Sarah Bernhards, DNP-FNP ‘23
Sarah Bernhards is in her second year of the Doctor of Nursing Practice program and plans to pursue a career as a Family Nurse Practitioner. She is interested in both women’s and adolescent health and hopes to practice at a school-based health center, which is where she got her start in health care.
“I chose to pursue my DNP at Seattle U, because of its focus on social justice as a central tenet of nursing. I appreciate the program's focus on understanding our health care systems and policies, how they have shaped and created health disparities, and the need to change them in order to improve the health of our community.”
Tayler Hentges, DNP-FNP ‘23
Tayler Hentges is in his second year of the Doctor of Nursing Practice program studying to become a Family Nurse Practitioner. He said he was drawn to Seattle U’s Doctor of Nursing Practice program, “because of the unique entry to nursing through the Advanced Practice Nursing Immersion (APNI) program, as well as the College of Nursing’s focus on serving those who are underserved.”

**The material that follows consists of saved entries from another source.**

(** ** Protocol values *)

(** The [float64] [m * 2^e] is the integer [n]. *)
Definition float_is (m e n : Z) : bool :=
  if 0 <=? e then m * 2 ^ e =? n else m =? n * 2 ^ (- e).
(** [int64(v)]: truncation; out of range it is the least [int64] on amd64. *)
Definition float_int64 (m e : Z) : Z :=
  let n := if 0 <=? e then m * 2 ^ e else Z.quot m (2 ^ (- e)) in
  if (- 2 ^ 63 <=? n) && (n <? 2 ^ 63) then n else - 2 ^ 63.

(** [fmt.Sprintf("%v", v)] of a value that is not a string or an integer. *)
Class FmtV := { fmt_v : any -> string }.

Definition protocolStringValue {F : FmtV} (value : any) : string :=
  match value with
  | ANil => ""
  | AStr v => v
  | AFloat m e => if float_is m e (float_int64 m e) then fmt_d (float_int64 m e) else fmt_v value
  | _ => fmt_v value
  end.
Fixpoint firstProtocolString {F : FmtV} (values : list any) : string :=
  match values with
  | [] => ""
  | value :: values =>
      let result := protocolStringValue value in
      if is_empty result then firstProtocolString values else result
  end.
Definition protocolInt64Value (value : any) (defaultValue : Z) : Z :=
  match value with
  | ANil => defaultValue
  | AFloat m e => float_int64 m e
  | AStr v => default defaultValue (Sscanf_d v)
  | _ => defaultValue
  end.

(** ** Pure list routines of db_chat.go *)

Definition filterMessagesByChannel (messages : list ChatMessage) (channelId : string) :=
  List.filter (fun msg => String.eqb (cm_ChannelId msg) channelId) messages.

Definition filterMessagesBeforeTimestamp (messages : list ChatMessage) (beforeTimestamp : Z) :=
  if beforeTimestamp <=? 0 then messages
  else List.filter (fun msg => cm_Timestamp msg <? beforeTimestamp) messages.

Definition paginateMessagesDesc (allMessages : list ChatMessage) (cursorStr : string) (size : Z)
    : ChatListResult :=
  let r := page_desc cm_Timestamp allMessages cursorStr size in
  mkChatList (pg_Total r) (pg_NextCursor r) (pg_NextTimestamp r) (pg_List r).

Definition index_less : ChatMessage -> ChatMessage -> bool :=
  on_key Z.ltb cm_Index (on_key Z.ltb cm_Timestamp (on_key str_lt cm_PinId tie)).

(** The loop of [sliceMessagesByIndex], with [messages] and [lastIndex] so far. *)
Fixpoint slice_loop (l : list ChatMessage) (startIndex size : Z) (messages : list ChatMessage)
    (lastIndex : Z) : list ChatMessage * Z :=
  match l with
  | [] => (messages, lastIndex)
  | msg :: l =>
      if cm_Index msg <? startIndex then slice_loop l startIndex size messages lastIndex else
      let messages := messages ++ [msg] in
      let lastIndex := if lastIndex <? cm_Index msg then cm_Index msg else lastIndex in
      if size <=? Z.of_nat (length messages) then (messages, lastIndex)
      else slice_loop l startIndex size messages lastIndex
  end.
Definition sliceMessagesByIndex (allMessages : list ChatMessage) (startIndex size : Z)
    : list ChatMessage * Z :=
  slice_loop (SliceStable index_less allMessages) startIndex size [] 0.

Definition latestMessageByTimestamp (messages : list ChatMessage) : option ChatMessage :=
  foldl (fun latest msg =>
      match latest with
      | None => Some msg
      | Some l =>
          if (cm_Timestamp l <? cm_Timestamp msg)
             || ((cm_Timestamp msg =? cm_Timestamp l) && str_gt (cm_PinId msg) (cm_PinId l))
          then Some msg else latest
      end) None messages.

Definition chat_less : ChatMessage -> ChatMessage -> bool :=
  on_key Z.ltb cm_Timestamp (on_key Z.ltb cm_Index (on_key str_lt cm_PinId tie)).
Definition sortChatMessagesAscending (messages : list ChatMessage) : list ChatMessage :=
  SliceStable chat_less messages.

After graduation, he said he plans “to stay in the Seattle area, and my dream would be to create a queer health center that provides care to members of the LGBTQ community, in order to create a welcoming and safe environment for patients, and provide education to other health care providers on how to best care for members of this community.”
Gabe Wortman, DNP-FNP ‘24
Gabe Wortman is in his first year of the Doctor of Nursing Practice program. After graduation, his goal is to practice as a Family Nurse Practitioner in a rural location where he can use his conversational Spanish skills. He said he plans to “treat and counsel individuals and families about illness and its prevention, as well as focus on health promotion, maintenance, and management. By caring for individual patients, I look forward to serving the overall well-being of the greater community.”
He said Seattle U’s DNP program “appealed to me because it provides the education, experience, and perspective required to become a competent, effective nurse in an ever-evolving health care system. More than that, however, is the school’s devotion to social justice and commitment to the underserved. I have devoted most of my career in service to marginalized groups in a variety of settings. In most of these arenas, social determinants of health, barriers to accessing care, and lack of health literacy hinder pursuit of independence and security, even if other social programs were present. We can do better. And we must.”